__SOURCE INFORMATION__:
_____

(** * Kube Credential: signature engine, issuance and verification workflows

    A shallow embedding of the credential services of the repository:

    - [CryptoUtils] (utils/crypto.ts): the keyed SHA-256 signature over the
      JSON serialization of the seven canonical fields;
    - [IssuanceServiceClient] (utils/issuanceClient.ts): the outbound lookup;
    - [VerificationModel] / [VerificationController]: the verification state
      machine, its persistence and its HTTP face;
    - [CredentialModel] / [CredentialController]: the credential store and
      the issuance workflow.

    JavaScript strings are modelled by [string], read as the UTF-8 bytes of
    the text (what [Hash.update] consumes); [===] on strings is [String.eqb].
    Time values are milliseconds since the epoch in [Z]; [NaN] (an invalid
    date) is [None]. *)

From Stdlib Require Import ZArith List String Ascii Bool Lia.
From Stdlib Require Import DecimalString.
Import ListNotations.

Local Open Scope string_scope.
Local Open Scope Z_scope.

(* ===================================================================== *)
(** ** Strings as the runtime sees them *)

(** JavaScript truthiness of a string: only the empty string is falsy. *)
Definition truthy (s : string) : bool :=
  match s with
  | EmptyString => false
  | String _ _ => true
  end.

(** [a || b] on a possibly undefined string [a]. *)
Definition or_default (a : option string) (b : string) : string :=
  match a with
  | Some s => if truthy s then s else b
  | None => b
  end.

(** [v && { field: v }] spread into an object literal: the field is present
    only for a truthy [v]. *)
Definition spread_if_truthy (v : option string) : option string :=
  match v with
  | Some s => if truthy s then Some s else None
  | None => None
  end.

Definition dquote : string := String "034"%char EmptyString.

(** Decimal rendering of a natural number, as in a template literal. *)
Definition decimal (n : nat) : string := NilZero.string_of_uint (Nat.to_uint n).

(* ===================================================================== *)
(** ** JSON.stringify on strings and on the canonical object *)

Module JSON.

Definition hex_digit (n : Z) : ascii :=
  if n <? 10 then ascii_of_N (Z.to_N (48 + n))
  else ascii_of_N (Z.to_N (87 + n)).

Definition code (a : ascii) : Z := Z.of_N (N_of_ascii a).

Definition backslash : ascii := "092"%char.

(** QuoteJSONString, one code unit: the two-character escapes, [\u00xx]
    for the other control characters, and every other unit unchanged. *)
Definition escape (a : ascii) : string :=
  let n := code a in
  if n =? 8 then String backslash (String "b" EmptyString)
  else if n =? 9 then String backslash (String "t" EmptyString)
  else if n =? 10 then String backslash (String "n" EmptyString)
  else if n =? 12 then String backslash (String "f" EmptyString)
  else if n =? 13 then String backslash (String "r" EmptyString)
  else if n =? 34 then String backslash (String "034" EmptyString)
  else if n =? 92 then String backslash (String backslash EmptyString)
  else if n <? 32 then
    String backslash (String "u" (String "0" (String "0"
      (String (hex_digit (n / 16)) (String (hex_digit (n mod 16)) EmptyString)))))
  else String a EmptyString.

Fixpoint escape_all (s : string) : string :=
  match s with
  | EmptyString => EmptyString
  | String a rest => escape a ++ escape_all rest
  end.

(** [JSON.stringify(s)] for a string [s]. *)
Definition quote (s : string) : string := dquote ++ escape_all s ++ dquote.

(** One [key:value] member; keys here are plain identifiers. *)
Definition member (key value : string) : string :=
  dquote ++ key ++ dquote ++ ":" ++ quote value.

_____

__HOW TO COMPLETE THIS TASK__:
Return only the lines above that run from the opening line through the line containing "if n <? 10 then", exactly as written.

__RESULT__:
(** * Kube Credential: signature engine, issuance and verification workflows

    A shallow embedding of the credential services of the repository:

    - [CryptoUtils] (utils/crypto.ts): the keyed SHA-256 signature over the
      JSON serialization of the seven canonical fields;
    - [IssuanceServiceClient] (utils/issuanceClient.ts): the outbound lookup;
    - [VerificationModel] / [VerificationController]: the verification state
      machine, its persistence and its HTTP face;
    - [CredentialModel] / [CredentialController]: the credential store and
      the issuance workflow.

    JavaScript strings are modelled by [string], read as the UTF-8 bytes of
    the text (what [Hash.update] consumes); [===] on strings is [String.eqb].
    Time values are milliseconds since the epoch in [Z]; [NaN] (an invalid
    date) is [None]. *)

From Stdlib Require Import ZArith List String Ascii Bool Lia.
From Stdlib Require Import DecimalString.
Import ListNotations.

Local Open Scope string_scope.
Local Open Scope Z_scope.

(* ===================================================================== *)
(** ** Strings as the runtime sees them *)

(** JavaScript truthiness of a string: only the empty string is falsy. *)
Definition truthy (s : string) : bool :=
  match s with
  | EmptyString => false
  | String _ _ => true
  end.

(** [a || b] on a possibly undefined string [a]. *)
Definition or_default (a : option string) (b : string) : string :=
  match a with
  | Some s => if truthy s then s else b
  | None => b
  end.

(** [v && { field: v }] spread into an object literal: the field is present
    only for a truthy [v]. *)
Definition spread_if_truthy (v : option string) : option string :=
  match v with
  | Some s => if truthy s then Some s else None
  | None => None
  end.

Definition dquote : string := String "034"%char EmptyString.

(** Decimal rendering of a natural number, as in a template literal. *)
Definition decimal (n : nat) : string := NilZero.string_of_uint (Nat.to_uint n).

(* ===================================================================== *)
(** ** JSON.stringify on strings and on the canonical object *)

Module JSON.

Definition hex_digit (n : Z) : ascii :=
  if n <? 10 then ascii_of_N (Z.to_N (48 + n))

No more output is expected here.